Steve has been a member of the L’Arche Community in Flintshire for four years. He volunteers as a committee member, assisting at Community meetings and facilitating talks about L’Arche at the school where he works as an RE teacher.

Steve reflects here on the importance of L’Arche’s model of inclusion in a world that can feel lonely and isolating.

‘L’Arche is a great model for inclusion and for accepting everybody for who they are.  I can feel it most at times when I come to a L’Arche meeting and I’ve had a tough day at work, and I can just be accepted as Steve. It’s somewhere that you can come to and just be.

We talk about L’Arche as being for people with and without learning disabilities. But in the day-to-day meetings we never think about it in that way. We are all one Community. We all help each other and have a laugh together, pull each other’s legs. It’s a really nice community.

There’s so much you can [learn] from people with learning disabilities. We had a tragic loss of one of our core members [a few weeks ago]. The way that the others rallied was really touching. I think that although L’Arche is for people with and without learning disabilities, it’s very much the people with learning disabilities who can help those of us who like to think we are without.

Because of my religious background - I’m a practising Catholic - I’ve always believed that everyone is made in the image and likeness of God. I’ve always tried to follow Christ’s example of including everyone. I think being part of L’Arche you start to realise even more that everyone has gifts and talents. Maybe they apply them in a different way. But they’re still there.

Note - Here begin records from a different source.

(** * A shallow embedding of the Webflow bulk editor back end (src/app.py)

    The Python values that the code manipulates are JSON values; Python
    dictionaries are association lists with Python's assignment semantics;
    Python exceptions are an explicit [py] result.  The JSON decoder
    ([json.loads]) and the HTTP transport are library code and are kept
    abstract as Section variables. *)

From Stdlib Require Import String Ascii ZArith List Bool Lia QArith Lqa.
Import ListNotations.
Open Scope string_scope.
Set Warnings "-register-all".

(** ** Values *)

(** A decoded JSON value: [None], booleans, numbers, strings, lists and
    dictionaries. *)
Inductive json : Type :=
| JNull : json
| JBool : bool -> json
| JNum : Z -> json
| JStr : string -> json
| JArr : list json -> json
| JObj : list (string * json) -> json.

(** The Python exceptions that can be raised on the paths we model. *)
Inductive exc : Type :=
| ExcJSONDecode : string -> exc          (* json.JSONDecodeError *)
| ExcRequestsJSONDecode : string -> exc  (* requests.exceptions.JSONDecodeError *)
| ExcTimeout : exc                       (* requests.exceptions.Timeout *)
| ExcConnection : exc                    (* requests.exceptions.ConnectionError *)
| ExcRequest : string -> exc             (* other requests.exceptions.RequestException *)
| ExcValue : string -> exc               (* ValueError *)
| ExcAttribute : string -> exc           (* AttributeError *)
| ExcOther : string -> exc.              (* any other Exception *)

(** [str(e)] *)
Definition exc_str (e : exc) : string :=
  match e with
  | ExcJSONDecode m | ExcRequestsJSONDecode m | ExcRequest m
  | ExcValue m | ExcAttribute m | ExcOther m => m
  | ExcTimeout => "timed out"
  | ExcConnection => "connection refused"
  end.

(** The class hierarchy used by the [except] clauses: since requests 2.27,
    [requests.exceptions.JSONDecodeError] derives from both
    [RequestException] and [json.JSONDecodeError]. *)
Definition is_timeout (e : exc) : bool :=
  match e with ExcTimeout => true | _ => false end.
Definition is_connection_error (e : exc) : bool :=
  match e with ExcConnection => true | _ => false end.
Definition is_request_exception (e : exc) : bool :=
  match e with
  | ExcTimeout | ExcConnection | ExcRequest _ | ExcRequestsJSONDecode _ => true
  | _ => false
  end.
Definition is_json_decode_error (e : exc) : bool :=
  match e with
  | ExcJSONDecode _ | ExcRequestsJSONDecode _ => true
  | _ => false
  end.

(** Python evaluation: a value or a raised exception. *)
Inductive py (A : Type) : Type :=
| Ret : A -> py A
| Raise : exc -> py A.
Arguments Ret {A} _.
Arguments Raise {A} _.

Definition py_bind {A B} (m : py A) (f : A -> py B) : py B :=
  match m with Ret a => f a | Raise e => Raise e end.

Notation "x <- m ;; k" := (py_bind m (fun x => k))
  (at level 61, m at next level, right associativity).

(** ** Dictionaries *)

Definition dict := list (string * json).

(** [d.get(k)] *)
Fixpoint dict_get (d : dict) (k : string) : option json :=
  match d with
  | [] => None
  | (k', v) :: r => if String.eqb k k' then Some v else dict_get r k
  end.

(** [k in d] *)
Definition dict_has (d : dict) (k : string) : bool :=
  match dict_get d k with Some _ => true | None => false end.

(** [d[k] = v]: an existing key keeps its position, a new key goes last. *)
Fixpoint dict_set (d : dict) (k : string) (v : json) : dict :=
  match d with
  | [] => [(k, v)]
  | (k', v') :: r =>
      if String.eqb k k' then (k', v) :: r else (k', v') :: dict_set r k v
  end.

(** ** String helpers *)

(** Characters removed by [str.strip()] among code points 0..255. *)
Definition py_isspace (c : ascii) : bool :=
  let n := nat_of_ascii c in
  (  ((9 <=? n) && (n <=? 13)) || ((28 <=? n) && (n <=? 32))
  || (n =? 133) || (n =? 160))%nat.

Fixpoint lstrip (s : string) : string :=
  match s with
  | EmptyString => EmptyString
  | String c r => if py_isspace c then lstrip r else s
  end.

Definition rstrip (s : string) : string :=
  string_of_list_ascii
    (rev (list_ascii_of_string (lstrip (string_of_list_ascii
       (rev (list_ascii_of_string s)))))).

(** [s.strip()] *)
Definition strip (s : string) : string := rstrip (lstrip s).

(** [s.startswith('{')] and [s.endswith('}')] *)
Definition starts_with_brace (s : string) : bool :=
  match s with String c _ => Ascii.eqb c "{"%char | EmptyString => false end.

Definition ends_with_brace (s : string) : bool :=
  match rev (list_ascii_of_string s) with
  | c :: _ => Ascii.eqb c "}"%char
  | [] => false
  end.

(** The reference fields [['tags', 'gallery', 'categories']]. *)
Definition is_reference_field (k : string) : bool :=
  String.eqb k "tags" || String.eqb k "gallery" || String.eqb k "categories".

(** ** The field normalizer: [WebflowAPI.clean_field_data] *)

Section Normalizer.

(** [json.loads]: a value, [json.JSONDecodeError] for malformed text, or
    another exception (e.g. the [ValueError] of CPython's integer digit
    limit). *)
Variable json_loads : string -> py json.

(** One iteration of the loop body for the pair [(key, value)]:
    [Ret (Some v)] assigns [cleaned_data[key] = v], [Ret None] is a
    [continue] without assignment. *)
Definition clean_field (key : string) (value : json) : py (option json) :=
  match value with
  | JStr s =>
      if String.eqb s "null" || String.eqb s "undefined" then Ret None
      else
        let fall_through :=
          if String.eqb (strip s) "" && is_reference_field key then Ret None
          else Ret (Some value) in
        if starts_with_brace s && ends_with_brace s then
          match json_loads s with
          | Ret parsed => Ret (Some parsed)
          | Raise e => if is_json_decode_error e then fall_through else Raise e
          end
        else fall_through
  | JNull => Ret None
  | JArr [] => if is_reference_field key then Ret None else Ret (Some value)
  | _ => Ret (Some value)
  end.

Fixpoint clean_loop (items : dict) (cleaned_data : dict) : py dict :=
  match items with
  | [] => Ret cleaned_data
  | (key, value) :: rest =>
      o <- clean_field key value ;;
      match o with
      | Some v => clean_loop rest (dict_set cleaned_data key v)
      | None => clean_loop rest cleaned_data
      end
  end.

(** [clean_field_data(field_data)] on a dictionary. *)
Definition clean_field_data (field_data : dict) : py dict :=
  clean_loop field_data [].

(** The same call on an arbitrary value: [field_data.items()] raises
    [AttributeError] unless the value is a dictionary. *)
Definition clean_field_value (field_data : json) : py dict :=
  match field_data with
  | JObj d => clean_field_data d
  | _ => Raise (ExcAttribute "object has no attribute 'items'")
  end.

End Normalizer.

(** ** Formatting *)

Definition digit_char (d : nat) : ascii := ascii_of_nat (48 + d).

Fixpoint nat_digits (fuel n : nat) (acc : string) : string :=
  match fuel with
  | O => acc
  | S f =>
      let acc' := String (digit_char (n mod 10)) acc in
      if (n <? 10)%nat then acc' else nat_digits f (n / 10) acc'
  end.

(** [str(n)] for a natural number. *)
Definition nat_str (n : nat) : string := nat_digits (S n) n "".

(** [str(z)] for an integer. *)
Definition Z_str (z : Z) : string :=
  if (z <? 0)%Z then "-" ++ nat_str (Z.to_nat (- z)) else nat_str (Z.to_nat z).

Fixpoint join (sep : string) (l : list string) : string :=
  match l with
  | [] => ""
  | [x] => x
  | x :: r => x ++ sep ++ join sep r
  end.

Definition hex_digit (d : nat) : ascii :=
  if (d <? 10)%nat then ascii_of_nat (48 + d) else ascii_of_nat (87 + d).

(** Two lowercase hexadecimal digits of a code point below 256. *)
Definition hex2 (n : nat) : string :=
  String (hex_digit (n / 16)) (String (hex_digit (n mod 16)) "").

Definition quote_char : ascii := ascii_of_nat 39.
Definition dquote_char : ascii := ascii_of_nat 34.
Definition backslash_char : ascii := ascii_of_nat 92.

Fixpoint has_char (c : ascii) (s : string) : bool :=
  match s with
  | EmptyString => false
  | String c' r => Ascii.eqb c c' || has_char c r
  end.

(** One character inside [repr(s)] delimited by the quote [q]; code points
    0..255 that are not printable are written [\xNN]. *)
Definition repr_char (q c : ascii) : string :=
  let n := nat_of_ascii c in
  if Ascii.eqb c backslash_char then String backslash_char (String backslash_char "")
  else if Ascii.eqb c q then String backslash_char (String q "")
  else if (n =? 10)%nat then String backslash_char "n"
  else if (n =? 13)%nat then String backslash_char "r"
  else if (n =? 9)%nat then String backslash_char "t"
  else if ((n <? 32) || (n =? 127) || ((128 <=? n) && (n <=? 160)) || (n =? 173))%nat
  then String backslash_char ("x" ++ hex2 n)
  else String c "".

Fixpoint repr_chars (q : ascii) (s : string) : string :=
  match s with
  | EmptyString => ""
  | String c r => repr_char q c ++ repr_chars q r
  end.

(** [repr(s)] of a string: double quotes when [s] contains a single quote
    and no double quote, single quotes otherwise. *)
Definition str_repr (s : string) : string :=
  let q := if has_char quote_char s && negb (has_char dquote_char s)
           then dquote_char else quote_char in
  String q (repr_chars q s ++ String q "").

(** [repr(v)] of a JSON value (used only inside messages). *)
Fixpoint py_repr (v : json) : string :=
  match v with
  | JNull => "None"
  | JBool true => "True"
  | JBool false => "False"
  | JNum z => Z_str z
  | JStr s => str_repr s
  | JArr l => "[" ++ join ", " (map py_repr l) ++ "]"
  | JObj d =>
      "{" ++ join ", " (map (fun kv => str_repr (fst kv) ++ ": " ++ py_repr (snd kv)) d)
      ++ "}"
  end.

(** One character inside a string of [json.dumps] (with [ensure_ascii]):
    only printable ASCII other than the quote and the backslash is written
    as is. *)
Definition json_char (c : ascii) : string :=
  let n := nat_of_ascii c in
  if Ascii.eqb c dquote_char then String backslash_char (String dquote_char "")
  else if Ascii.eqb c backslash_char then String backslash_char (String backslash_char "")
  else if (n =? 10)%nat then String backslash_char "n"
  else if (n =? 13)%nat then String backslash_char "r"
  else if (n =? 9)%nat then String backslash_char "t"
  else if (n =? 8)%nat then String backslash_char "b"
  else if (n =? 12)%nat then String backslash_char "f"
  else if ((n <? 32) || (127 <=? n))%nat then String backslash_char ("u00" ++ hex2 n)
  else String c "".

You can really see what makes L’Arche special on nights like tonight at a Community gathering. Lots of people come along and we sit down and we eat, we pray, we talk through practical things like finances. It’s just about people getting stuck in and being together, and knowing that you can come here whenever. I can come here and be welcomed, and we just get on with being ourselves. It gives me that feeling of being part of a community that accepts you as who you are.’